Gentile ambasciatore,
Per due volte la Sua rubrica ha citato un mio scritto, lasciando intendere, forse, una cosa che non ho detto e che non penso: chiudere o depotenziare le basi Usa in Italia. Le chiedo pertanto ospitalità per chiarire il mio pensiero.
Come italiano e come militare, sono a favore delle basi (antiche, come Aviano e Sigonella, o nuove, come quella del Muos). Le considero preziose nell’attuale lotta al terrorismo che destabilizza anche il Mediterraneo sul quale l’Italia si affaccia.

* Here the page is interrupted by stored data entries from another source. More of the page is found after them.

(* ===== verification/Sign.v ===== *)
(** * Checked signing

    Models [mesh-session-control-model-rs/src/sign.rs]: a signer capability
    loaded and validated with no lock held, and the signing operation that
    rechecks it under the roster lease and the sign guard. *)

From stdpp Require Import base gmap sets list strings.
From Stdlib Require Import ZArith Lia Ascii.
From S2P Require Import Prelude.
From S2P Require Import ControlRecord.
From S2P Require Import Transition.
From S2P Require Import TransitionInv.
From S2P Require Import TransitionEffect.
From S2P Require Import Samples.
From S2P Require Import TransitionSpec.
From S2P Require Import History.
From S2P Require Import Codec.
From S2P Require Import StoreSpec.
From S2P Require Import Store.
From S2P Require Import StoreProofs.
From S2P Require Import Commit.
From S2P Require Import Cell.
From S2P Require Import Validator.
From S2P Require Import Activate.

Open Scope Z_scope.

(** [SignerSource] and [SignPrimitive]: [W] is the source with the signers it
    owns; a [&dyn SignPrimitive] is the handle of one of them. *)
Class SignerSource (W : Type) := {
  load_exact_signer : ExactBinding → W → option (ExactBinding * nat);
  sign_opaque : nat → bytes → W → bytes * W;
}.

(** What the trait documents: the signer is the one of the very entry whose
    binding was observed, and signing does not change which key it is. *)
Class SignerContract (W : Type) `{!SignerSource W} := {
  signer_binding : W → nat → option ExactBinding;
  load_signer_law : ∀ e w observed k,
    load_exact_signer e w = Some (observed, k) → signer_binding w k = Some observed;
  sign_law : ∀ k m w sig w', sign_opaque k m w = (sig, w') →
    ∀ j, signer_binding w' j = signer_binding w j;
}.

Record SignerCapability := MkSignerCapability {
  cap_primitive : nat;
  cap_identity : ControlIdentity;
  cap_purpose : PurposeId;
  cap_epoch : Z;
  cap_validated_generation : GenerationRecord;
  cap_roster_revision_at_validation : Z;
}.

(** [SignerCapability::generation] *)
Definition cap_generation (c : SignerCapability) : Z :=
  gr_generation (cap_validated_generation c).

Inductive SignerCapabilityError :=
| SCE_NoRecord
| SCE_RecordCorrupt
| SCE_NotActive
| SCE_GenerationNotLive
| SCE_Validation (e : ValidationError)
| SCE_Expired.

Inductive SignCheckedError :=
| SE_NoRecord
| SE_RecordCorrupt
| SE_RosterChanged
| SE_DelegatorMismatch
| SE_NotActive
| SE_IdentityOrPurposeMismatch
| SE_EpochMismatch
| SE_GenerationNotLive
| SE_GenerationChanged
| SE_Expired
| SE_WatchdogTripped.

(** [Duration::from_millis(250)], in nanoseconds *)
Definition WATCHDOG_BUDGET : Z := 250 * 1000000.

Definition live_generation (record : MeshSignerControlRecordV1) (generation : Z)
    : option GenerationRecord :=
  iter_find (λ g, gr_generation g =? generation) (rec_live_generations record).

Section sign.
Context `{!Hashes} {S Io W : Type} `{!AtomicControlRecordStore S Io, !SignerSource W}.

(** [cell.load_canonical()] with the error of each caller. *)
Definition load_record {E} (no_record corrupt : E) (io : Io) (s : S)
    : Result E MeshSignerControlRecordV1 :=
  match store_load io s with
  | Load_Exact r => Ok r
  | Load_Missing => Err no_record
  | Load_Corrupt => Err corrupt
  end.

(** The roster is read twice: its revision first, the currency later. *)
Definition load_signer_capability (P : PurposeMarker) (policy : DelegationPolicy)
    (roster : nat → RosterLookup) (sig : SignatureVerifier) (now : Z)
    (requested_generation : Z) (io : Io) (w : W) (s : S)
    : Result SignerCapabilityError SignerCapability :=
  record ← load_record SCE_NoRecord SCE_RecordCorrupt io s;
  reject_if (bool_decide (rec_purpose record ≠ PURPOSE_ID P)) (SCE_Validation VE_PurposeMismatch);;
  reject_if (bool_decide (rec_authority record ≠ Authority_Active)) SCE_NotActive;;
  g ← ok_or (live_generation record requested_generation) SCE_GenerationNotLive;
  reject_if (gr_not_after g <=? now) SCE_Expired;;
  let roster_revision_at_validation :=
    currency_revision (roster 0%nat) (dg_delegator_m_id (gr_delegation g)) in
  entry ← ok_or (load_exact_signer (gr_binding g) w) (SCE_Validation VE_PhysicalKeyNotConfirmed);
  let '(observed, signer) := entry in
  reject_if (bool_decide (observed ≠ gr_binding g)) (SCE_Validation VE_PhysicalKeyNotConfirmed);;
  map_err SCE_Validation
    (validate_full_binding P g (from_identity (rec_identity record)) policy (roster 1%nat) sig now);;
  Ok {| cap_primitive := signer;
        cap_identity := rec_identity record;
        cap_purpose := rec_purpose record;
        cap_epoch := rec_epoch_high_water record;
        cap_validated_generation := g;
        cap_roster_revision_at_validation := roster_revision_at_validation |}.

Ciò che ho scritto è che è opportuno aggiornare gli accordi che ne disciplinano le attività. Le regole risalgono al 1954, quando c’era la Guerra Fredda, l’Italia non faceva parte dell’Onu e non esisteva neppure la Comunità economica europea. (Per inciso: l’ambasciatore Sergio Romano era da poco laureato, io e l’ambasciatore Usa John Phillips facevamo le medie; il presidente del Consiglio Matteo Renzi, il ministro della Difesa Roberta Pinotti e molti lettori non erano ancora nati).
Sigonella (1985), l’incidente del Cermis (1998) e il rapimento di Abu Omar (2003) mostrano come, ricorrentemente, gli americani scordino che le basi sono in tutto e per tutto territorio italiano. In questi casi di alto profilo, le basi furono usate per obiettivi esclusivamente statunitensi.
Bisogna quindi che i comandanti delle basi possano esercitare, per conto dello Stato italiano, un pieno controllo delle attività svolte dall’alleato/ospite, compresi i controlli di frontiera e doganali. Si assicurerà così che l’attività non diverga dagli interessi generali italiani.
Il mio pensiero autentico è quindi “Più regole, più basi”, anche perché temo molto che qualche demagogo possa tradurre le “poche regole” nello slogan “meno basi”. Spero che il tema sia già all’attenzione del governo, perché solo così tutti accetteranno la presenza militare straniera a tempo indeterminato.